▶ _Description of the task_:
Which lines of the records contain the word "properties"? Show each of them.

** Opening Dataset excerpts block **

(* ===== verification/Prelude.v ===== *)
(** * EMOSA: a verification development of the adapter's core

    EMOSA (package [src/src/emosa]) lets an EasyMesh controller manage OpenSync pods. It speaks the
    IEEE 1905 wire on one side and pod databases on the other, and keeps a journal of what it was
    asked, did and observed. This library models the parts of that package that carry its logic and
    proves the properties that make them correct.

    ** How the parts fit together

    Frames of the wire are decoded and reassembled into messages of TLVs ([Cmdu], [Reassembly]); the
    values of TLVs are those of [Payloads] and [TopologyValues]. What the agent knows of its pod is
    published to a report source ([ReportSource]) and leaves it as stamped snapshots; reports are
    built from a snapshot and transmitted only while its stamp is the source's ([Reports]). The
    coordinators of a session answer the controller from these snapshots ([Session] is their common
    interface): the report coordinator ([Coordinator]), channel procedures ([Channel],
    [ChannelCoordinator]), link metrics ([LinkMetrics], [LinkCoordinator]), client steering
    ([Steering]), backhaul steering ([BackhaulSteering]), unassociated stations ([Unassociated]), the
    reporting policy ([ReportingPolicy]), AP metrics ([ApMetrics], and [PodMetrics] from the pod's own
    statistics, [Stats]) and the reports of associations that ended ([Disassociation]). The onboarding
    session ([Onboarding]) composes them: it discovers the controller, starts each radio's exchange,
    makes the coordinators of an admitted session and gives them their messages and ticks; it is
    started again with a growing wait when it fails ([OnboardingRecovery]).

    A radio is configured by a WSC exchange: the controller is discovered and an M1 sent
    ([Autoconfiguration]), its M2 set authenticated and decoded ([Wsc] over the hash of [Digest],
    [WscMessages], [WscRadio]), the credentials stored ([Secrets]) and the result handed to the engine as one
    operation ([Bridge]); [Provisioning] is the packet session around it. An operation has its
    lifecycle ([Lifecycle]), the journal that keeps it ([Store]) and the engine that executes, observes
    and recovers it ([Engine], [EngineSafety], [EngineLiveness]). Identities of pods are pinned in a
    registry ([TopologyBindings]). Of the agents beside the wire, one writes the radio plan of a legacy
    pod ([RadioPlanAgent]) by guarded transactions ([RadioPlan]) on the pod's database ([Ovsdb]), with a
    journal and an engine of its own; an agent knows the others of its fleet by their statuses
    ([Peers]). What is reported of a pod is translated from its State tables ([EasymeshView]); what they do
    not show of its radios an operator declares ([Capabilities]). Beside the adapter, the gateway keeps a
    GRE tunnel for each leased pod ([Gtp]).

    ** Files, in dependency order

    - [Prelude]: errors ([errors.py]); the result type, the state-and-error monad [M], loops; record
      update; generic lemmas, [inv_ok] and [bools]; sums over maps; triples for stateful code.
    - [Bytes]: octets, integers in octets, slices, the bounded reader and the composition of readers
      ([reads]: what a reader consumes; [yields]: what a reader that succeeds has consumed).
    - [Cmdu] ([wire/cmdu.py]): TLVs, fragments, frames, fragmentation, [MidSequence],
      [DuplicateWindow]. Grammar of a payload, round trips, the window is exact.
    - [Reassembly] ([wire/cmdu.py], [Reassembler]): budgets are an invariant; the fragments of a
      message in any order, with repetitions, give back the message.
    - [Lifecycle] ([model.py], [operations.py], [backends/base.py]): intents, operations,
      [transition] and its guards; every life of an operation is finite.
    - [Store] ([store.py], [redact] of [secrets.py]): the journal's tables and operations; pruning,
      event numbering, redaction, keys of repeated writes.
    - [Engine] ([reconcile.py]): requests, reconciliation, recovery, and [execute] as a task cut at
      its awaits ([pc], [resume]).
    - [EngineSafety]: the engine as a transition system ([World], [step], [reachable]) in which tasks,
      requests, cancellations, observations and restarts interleave; its invariant [world_ok] and the
      properties of every reachable state.
    - [EngineLiveness]: reconciliation returns on every reachable journal, and settles an operation
      whose deadline has passed.
    - [Payloads] ([easymesh_payloads.py], [he_mcs.py], [operating_classes.py]): all eighteen value
      types; what is encoded is decoded back.
    - [TopologyValues] ([wire/topology_values.py]): the IEEE 1905 topology values and their round trip.
    - [TopologyBindings] ([topology_bindings.py], [Store.pin_topologies] of [store.py]): the registry
      never repins an identity, through any sequence of configurations.
    - [Reports] ([wire/reports.py], [PeerBinding] of [wire/autoconfiguration.py]): capability and
      topology reports and the guarded transmission.
    - [Channel] ([wire/channel.py], functions): preferences, judgement of selection requests, scan
      requests.
    - [ReportSource] ([wire/coordinator.py], [ReportSource]): publication under leases; tokens identify
      facts, invalidation is final, snapshots are fresh.
    - [Session]: the clock, source and link a coordinator sees ([World]), the laws its source obeys
      ([SourceLaws], discharged for [ReportSource] by [source_world_laws]), delivery, counters, ordered
      dictionaries; rules for invariants that hold whether a call returns or raises ([keeps]), and
      through whatever the session goes ([stable]).
    - [Steering] ([wire/steering.py]): the request parser and the steering coordinator.
    - [Unassociated] ([wire/unassociated.py]): every queried station gets a verdict.
    - [Coordinator] ([wire/coordinator.py], [ReportCoordinator]): the early notification with its
      retries and acknowledgment, topology queries within their budget.
    - [ChannelCoordinator] ([wire/channel.py], [ChannelCoordinator]): preferences, selection, scans,
      requests that wait, the operating report.
    - [LinkMetrics], [LinkCoordinator] ([wire/link_metrics.py]): the codec; the measurement source, the
      coordinator and the backhaul responder.
    - [Disassociation] ([wire/disassociation.py]): traffic counters and final-session reports.
    - [ReportingPolicy] ([wire/reporting_policy.py]): the policy request, its record, the schedule.
    - [Secrets] ([secrets.py], [SecretStore]): references, received and generated credentials.
    - [Digest]: SHA-256 and HMAC, as the standard library computes them, with their test vectors.
    - [Wsc] ([wsc.py]): attributes, key derivation, authenticators, encrypted settings.
    - [WscMessages] ([wsc_messages.py]): M1 and M2, transcripts, authentication of an M2.
    - [WscRadio] ([wsc_radio.py]): the M2 set of one radio.
    - [Autoconfiguration] ([wire/autoconfiguration.py]): Search and Response, [DiscoveryExchange],
      [WscExchange].
    - [Bridge] ([wire/operation_bridge.py]): [WscComponentBridge], from an authenticated M2 set to one
      operation of the engine.
    - [Provisioning] ([wire/provisioning_session.py]): the packet session of one exchange.
    - [BackhaulSteering] ([wire/backhaul_steering.py]): moves of the pod's uplink.
    - [ApMetrics] ([wire/ap_metrics.py]): AP, radio and station metrics of a qualified publisher.
    - [Stats] ([opensync/stats.py]): counter epochs, surveys and probe requests of the pod's reports.
    - [PodMetrics] ([wire/pod_metrics.py]): AP metrics from these statistics.
    - [Gtp] ([gtp.py]): tunnels and lease times of the GRE termination point.
    - [Onboarding] ([wire/onboarding.py], [OnboardingSession]): the session over an interface of its
      coordinators and packet sessions ([Parts]), of which nothing is assumed.
    - [OnboardingReports]: the session with the report coordinator of [Coordinator] and any other parts; an
      exchange follows the Early AP Capability Report.
    - [OnboardingClients]: the notifications of clients that joined or left.
    - [OnboardingRecovery] ([wire/onboarding.py], [OnboardingRecovery]): attempts and their waits.
    - [Peers] ([agent/peers.py]): the other agents of the fleet, and loops of upstreams.
    - [Ovsdb] ([opensync/mapping.py] functions, [opensync/stations.py]): rows, guarded operations on the
      wire, what RFC 7047 says they do, the judgement of results, the deletion of stations.
    - [RadioPlan] ([opensync/radio_plan.py], [_follow] of [agent/radio_plan.py]): what the plan changes,
      its transaction and its scope; the follow of a station that holds the radio.
    - [RadioPlanAgent] ([agent/radio_plan.py]): settling, the wanted write and the tick, on [Engine].
    - [Capabilities] ([capability_extensions.py], [_radio] of [radio_capabilities.py]): the capabilities an
      operator declares for a pod's radios, checked and made values of [Payloads].
    - [EasymeshView] ([opensync/easymesh_view.py]): the pod's State tables as a view, and the view as
      capabilities, inventory and topology of [Reports].

    ** How code is modelled

    - Fallible code returns [result]; code that also mutates is in [M S], which keeps the mutations
      made before a raise, as Python does. A [KeyError] the code does not catch is [key_error], an
      [OSError] of the link is [os_error].
    - Integers are [Z] with widths written out; times are integer milliseconds; strings are their
      UTF-8 octets, their lengths counted in characters ([chars]) where the code counts them; the strings of
      [Capabilities] whose encoding can fail are code points; tests of dynamic types ([isinstance],
      [type(x) is]) hold by typing.
    - Dictionaries are finite maps, or association lists where their order is observed.
    - A method that reads the clock several times takes its readings as arguments, or asks a [World]
      for the next one; in [Engine] an atomic stretch between two awaits reads it once.
    - What is outside the sources is a parameter: the record schema ([OperationSchema]), the vault
      ([Vault]), the pod's answers ([reply]), the executor of steering, the uplink scope, the Diffie-Hellman
      group and the cipher of WSC ([Crypto] with its laws), what happens while a coroutine awaits
      ([Awaits]), the decoder of the statistics messages, the commands of iproute2 ([Links]), the start
      of a pod's OpenSync and the vault's passphrase ([Outside]), the answers of a pod's database.
    - Coarser than the code: the store's check of an event and of a receipt against their schemas is left out (the
      records are made by this code, typed as the schemas have them), and SQLite does not fail; the number at
      the end of an idempotency key is in ASCII digits; a hand-over of [Steering] is logged at the time [handle] was called, and a tick of
      [RadioPlanAgent] reads the clock once; a source that is asked for its current snapshot answers, with a
      snapshot or none; an age is compared in exact milliseconds where [stats.py] compares floating seconds;
      reading the links of the gateway does not fail.
    - Loops are structural on the data they consume; the TLV loop is by well-founded recursion on the
      octets left. Only the loop check of [Peers] runs on fuel: one round per peer and two more, which is
      proved to be enough on every fleet ([loops_exact]).

    ** Groups of theorems

    - engine ([EngineSafety], [EngineLiveness], [Lifecycle]): durability before submission, one active
      operation per pod, evidence of outcomes, lifecycle, recovery, idempotence, no operation active past
      its deadline, the cancellation that is overwritten; every life is finite;
    - wire ([Cmdu], [Reassembly], [Payloads]): reassembly, values;
    - reports and their source ([Reports], [ReportSource]): guarded transmission, tokens identify facts;
    - coordinators ([Steering], [Coordinator], [ChannelCoordinator], [Channel], [ReportingPolicy],
      [BackhaulSteering], [Stats]). The recurring shape: what is acknowledged was sent whole and is still
      true; what is answered was stored first; queues, retries and answers are bounded; all of it for
      every run, whatever the clock, the source, the link and the database do;
    - onboarding ([OnboardingReports], [OnboardingClients], [OnboardingRecovery]): no exchange is called before
      the early report went whole, client notifications with the leave that is dropped, paced attempts;
    - provisioning ([WscMessages], [WscRadio], [Autoconfiguration], [Bridge]): what is sealed for an M1 is
      read back, and nothing else is; exchanges are pinned to their peer; one operation is handed to the
      engine;
    - pods and fleet ([RadioPlan], [RadioPlanAgent], [Peers]): one transaction settles the plan and keeps
      what is not its own, at most one operation per start and plan, loops are found exactly;
    - what is reported ([EasymeshView], [Capabilities]): every view a report can carry is accepted by the
      report builder and read back as the view; what is declared is what the values decode to;
    - gateway ([Gtp]): the tunnels are those of the leases.

    Further theorems are stated in the files and carry no number: the round trips of one fragment
    and of fragmentation, the sequence of message identifiers, the grammars of payloads and of requests,
    the duplicate window, the codecs of HE MCS maps, of topology values and of link metrics, the contiguity
    of the event log and its pruning, redaction, the registry of identities, the stability of stored
    credentials, the view of a pod and its bound radios, and others.

    ** Not modelled

    I/O (sockets, SQLite files, OVSDB sessions, processes, logs), the cryptographic primitives of WSC, the
    descriptions made for people, and status views. Of the agents, those of the pod, the fleet and the
    uplink ([agent/pod.py], [agent/fleet.py], [agent/uplink.py], [agents.py]) and the other scopes on a
    pod's database: they orchestrate sessions and processes, and their decisions are made between
    I/O calls of a database that is only partly in these sources. The reading of capability files, the laboratory
    and deployment trees, which drive the adapter from outside, and the C port, which is another program. *)

From stdpp Require Export base tactics gmap strings list fin_maps.
From Stdlib Require Export ZArith Lia.

Declare Scope emosa_scope.
Delimit Scope emosa_scope with emosa.
#[global] Open Scope Z_scope.
#[global] Open Scope emosa_scope.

** Closing Dataset excerpts block **

▶ _Response to the task_:
    proves the properties that make them correct.
      properties of every reachable state.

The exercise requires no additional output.